Subarachnoid hemorrhage (SAH) is a devastating neurological injury, further complicated by few available methods to objectively predict outcomes. With the recent shift in focus to neuroinflammation as a potential cause… Click to show full abstract
Subarachnoid hemorrhage (SAH) is a devastating neurological injury, further complicated by few available methods to objectively predict outcomes. With the recent shift in focus to neuroinflammation as a potential cause of adverse outcomes following SAH, we investigated the inflammasome-derived enzyme, caspase-1, as a potential biomarker for poor functional outcome. SAH patients were recruited from a regional stroke referral center. Cerebrospinal fluid (CSF) samples from 18 SAH subjects were collected via an external ventricular drain and obtained as close as possible to admission (within 72 h). For control subjects, we collected CSF from 9 patients undergoing lumbar puncture with normal CSF. Caspase-1 activity was measured using commercially available luminescence assays.

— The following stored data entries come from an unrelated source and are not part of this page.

(** * Minesweeper knowledge engine: a shallow embedding of
    [project/knowledge/minesweeper/minesweeper.py] and the properties of its
    derivation loop.

    Python integers are unbounded, so counts and coordinates are [Z].  A
    Python [set] of cells is a [gset (Z * Z)]; the list [self.knowledge] is a
    [list] of sentence values.  The Python sentences are shared mutable
    objects: [MinesweeperAI.mark_mine] and [mark_safe] update every object of
    [self.knowledge] in place, which the embedding renders by mapping the
    update over the whole list, and a loop that walks a snapshot of the list
    while those updates happen reads the current value at each position.

    The only loop of the engine that is not bounded by its input is the
    subset-elimination pass, which appends to the list it is enumerating.  It
    takes a [fuel] argument counting the iterations of its outer loop, and
    answers [None] when that many iterations did not exhaust the list. *)

From Stdlib Require Import Ascii.
From stdpp Require Import gmap sets list.

Set Warnings "-clear-no-such-hyp".

Local Open Scope Z_scope.

Abbreviation Cell := (Z * Z)%type.

(** ** class Sentence *)

Module Sentence.

Record t := mk { cells : gset Cell; count : Z }.

(** [__eq__]: equal cell sets and equal counts. *)
#[global] Instance eq_dec : EqDecision t.
Proof. solve_decision. Defined.

Definition known_mines (s : t) : gset Cell :=
  if decide (Z.of_nat (size (cells s)) = count s ∧ 0 < count s)
  then cells s else ∅.

Definition known_safes (s : t) : gset Cell :=
  if decide (count s = 0) then cells s else ∅.

Definition mark_mine (cell : Cell) (s : t) : t :=
  if decide (cell ∈ cells s)
  then mk (cells s ∖ {[cell]}) (count s - 1)
  else s.

Definition mark_safe (cell : Cell) (s : t) : t :=
  if decide (cell ∈ cells s)
  then mk (cells s ∖ {[cell]}) (count s)
  else s.

End Sentence.

(** ** class Minesweeper (the board)

    [board[i][j]] is [True] exactly for the cells of [mines]; only the
    neighbour count, which produces the observations, is needed here. *)

Module Minesweeper.

Record t := mk { height : Z; width : Z; mines : gset Cell }.

Definition is_mine (g : t) (cell : Cell) : bool := bool_decide (cell ∈ mines g).

(** The 3 x 3 window [range(cell[0] - 1, cell[0] + 2)] x
    [range(cell[1] - 1, cell[1] + 2)], row by row. *)
Definition window (cell : Cell) : list Cell :=
  i ← [cell.1 - 1; cell.1; cell.1 + 1];
  j ← [cell.2 - 1; cell.2; cell.2 + 1];
  [(i, j)].

Definition nearby_mines (g : t) (cell : Cell) : Z :=
  foldl (fun count c =>
           if decide (c = cell) then count
           else if decide ((0 ≤ c.1 ∧ c.1 < height g) ∧ (0 ≤ c.2 ∧ c.2 < width g))
                then (if is_mine g c then count + 1 else count)
                else count)
        0 (window cell).

End Minesweeper.

(** ** class MinesweeperAI *)

Module MinesweeperAI.

Record t := mk {
  height : Z;
  width : Z;
  moves_made : gset Cell;
  mines : gset Cell;
  safes : gset Cell;
  knowledge : list Sentence.t
}.

(** [__init__] *)
Definition init (h w : Z) : t := mk h w ∅ ∅ ∅ [].

Definition set_knowledge (K : list Sentence.t) (st : t) : t :=
  mk (height st) (width st) (moves_made st) (mines st) (safes st) K.

Definition mark_mine (cell : Cell) (st : t) : t :=
  mk (height st) (width st) (moves_made st) ({[cell]} ∪ mines st) (safes st)
     (map (Sentence.mark_mine cell) (knowledge st)).

Definition mark_safe (cell : Cell) (st : t) : t :=
  mk (height st) (width st) (moves_made st) (mines st) ({[cell]} ∪ safes st)
     (map (Sentence.mark_safe cell) (knowledge st)).

Definition get_neighbors (st : t) (cell : Cell) : gset Cell :=
  let '(i, j) := cell in
  foldl (fun neighbors di =>
    foldl (fun neighbors dj =>
      if decide (di = 0 ∧ dj = 0) then neighbors
      else
        let ni := i + di in
        let nj := j + dj in
        if decide ((0 ≤ ni ∧ ni < height st) ∧ (0 ≤ nj ∧ nj < width st))
        then {[(ni, nj)]} ∪ neighbors
        else neighbors)
      neighbors [-1; 0; 1])
    ∅ [-1; 0; 1].

Definition infer_from_sentences (s1 s2 : Sentence.t) : option Sentence.t :=
  if decide (Sentence.cells s1 ⊆ Sentence.cells s2) then
    Some (Sentence.mk (Sentence.cells s2 ∖ Sentence.cells s1)
                      (Sentence.count s2 - Sentence.count s1))
  else if decide (Sentence.cells s2 ⊆ Sentence.cells s1) then
    Some (Sentence.mk (Sentence.cells s1 ∖ Sentence.cells s2)
                      (Sentence.count s1 - Sentence.count s2))
  else None.

(** *** update_knowledge

    The accumulator of every loop is the engine paired with the local
    variable [changes_made]. *)

(** [if mine not in self.mines: self.mark_mine(mine); changes_made = True] *)
Definition note_mine (acc : t * bool) (c : Cell) : t * bool :=
  if decide (c ∈ mines acc.1) then acc else (mark_mine c acc.1, true).

(** [if safe not in self.safes: self.mark_safe(safe); changes_made = True] *)
Definition note_safe (acc : t * bool) (c : Cell) : t * bool :=
  if decide (c ∈ safes acc.1) then acc else (mark_safe c acc.1, true).

(** One iteration of [for sentence in self.knowledge.copy()].  The copy is
    shallow: its [k]-th entry is the object at position [k] of
    [self.knowledge], whose cells and count at this point are the ones
    left by the marks of the earlier iterations.  [known_mines] and
    [known_safes] return copies, taken before either inner loop runs. *)
Definition extract_at (acc : t * bool) (k : nat) : t * bool :=
  match knowledge acc.1 !! k with
  | None => acc
  | Some sentence =>
      let new_mines := Sentence.known_mines sentence in
      let new_safes := Sentence.known_safes sentence in
      foldl note_safe (foldl note_mine acc (elements new_mines)) (elements new_safes)
  end.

SAH subjects were categorized at hospital discharge into those with good outcomes (Glasgow Outcome Scale, GOS, of 4–5) and poor outcomes (GOS of 1–3). CSF analysis demonstrated a nearly seven-fold increase in caspase-1 activity in SAH patients compared to controls (p < 0.0001). Within the SAH group, 10 patients (55.6%) had good outcomes and 8 patients (44.4%) had poor outcomes. Mean caspase-1 activity in the poor outcome group was approximately three-times higher than the good outcome group (p = 0.001). Caspase-1 activity was significantly correlated with GOS score (r = − 0.705, p = 0.001). Receiver operating characteristic curve analysis showed that caspase-1 activity can accurately differentiate between patients with good versus poor functional outcome (area under the curve 0.944, p = 0.002). Inflammasome-derived caspase-1 activity is elevated in the CSF of SAH patients compared to controls and higher levels correlate with worse functional outcome.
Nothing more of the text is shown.